The Cello Concerto, Op. 27, is a concerto for cello and orchestra by Graham Waterhouse, composed in 1990. It was first performed in 1995 in Toluca and Mexico City with the composer as the soloist, and published by Friedrich Hofmeister Musikverlag in Leipzig in 2000.

== History ==
The composer wrote a cello concerto in 1990 and played the solo part in the premiere in Yverdon, Switzerland, in June that year. He revised the work considerably, mentored by Siegfried Palm. He first performed the revised version in Toluca and Mexico City in June 1995 with the Orquesta Sinfónica del Estado de Mexico, conducted by Peter Robinson, along with Mozart's Symphony No. 38 and Stravinsky's Firebird Suite. The concerto was published by Friedrich Hofmeister Musikverlag in Leipzig in 2000. Waterhouse played the concerto also in Nizhny Novgorod, Weimar and Baden-Baden.

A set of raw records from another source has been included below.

Definition flow_data (nodes : list GraphNode) (e : GraphEdge) : obj json :=
  match ge_variant e with
  | Conditional expression => [("expression", JStr expression)]
  | Boundary index =>
      match (source ← nodeById nodes (ge_from e); boundaryEventFor (gn_step source) index) with
      | Some evt => [("duration", JStr (be_duration evt)); ("interrupting", JBool (be_interrupting evt))]
      | None => [("interrupting", JBool false)]
      end
  | _ => []
  end.

Definition mapToFlowEdges (edges : list GraphEdge) (nodes : list GraphNode) : list FlowEdge :=
  (λ e, mkFlowEdge (ge_id e) (ge_from e) (ge_to e) (variant_kind (ge_variant e)) (ge_sourceHandle e)
          (flow_data nodes e)) <$> edges.

(** ** The handles a node renders *)

Inductive Shape := Rect | Circle | Diamond | DiamondSm.

Definition isDiamond (s : Shape) : bool := match s with Diamond | DiamondSm => true | _ => false end.

Definition target_handles (shape : Shape) : list string :=
  "in" :: (if isDiamond shape then [] else ["in-top"]) ++ ["in-right"; "in-bottom"] ++
  (if isDiamond shape then ["in-edge-tl"; "in-c-right"; "in-c-bottom"; "in-c-left"] else []).

Definition isSingleOut (source : list string) : bool :=
  match source with [s] => String.eqb s "out" | _ => false end.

Hofmeister published a version for cello and piano, which has been performed also with cello and organ. A version for cello and chamber orchestra, Op. 27a, was first performed in Idstein on 5 August 2005 by the Rumänische Nationalphilharmonie Oltenia, conducted by Angela Gehann-Dernbach.

Waterhouse was the soloist of the first performance in the UK on 9 February 2008 at The Dome in Cambridge, played by The Orchestra on the Hill, the combined orchestra of colleges including Churchill where the composer studied Conductor Dominic Wyse also directed Bernstein's Chichester Psalms in that concert. He played the first performance in London, where he grew up, on 29 November 2015, with the North London Sinfonia.

== Music ==
The concerto is structured in three movements, after the model of solo concertos of the classical period:

The first movement has a slow introduction, with the soloist entering freely like in a cadenza over long chords of the winds. A dotted motif is first played by cellos and basses, connects introduction and the Allegro in sonata form, is part of the main theme and dominates as an ostinato part of the development. The second movement is in song form. A motif of a downward tritone appears in a theme played first by the oboe, also in the first entrance of the cello which resembles improvisation, and in the cello's following cantilena. The movement is subdued and shaped by solo wind lines. The last movement plays with the rondo form. An energetic first theme contrasts to a lyrical episode.

According to the publisher, the composer shared the musical material between the soloist and the orchestra as equal partners, with concertante parts especially for the winds. The duration is given as 30 minutes.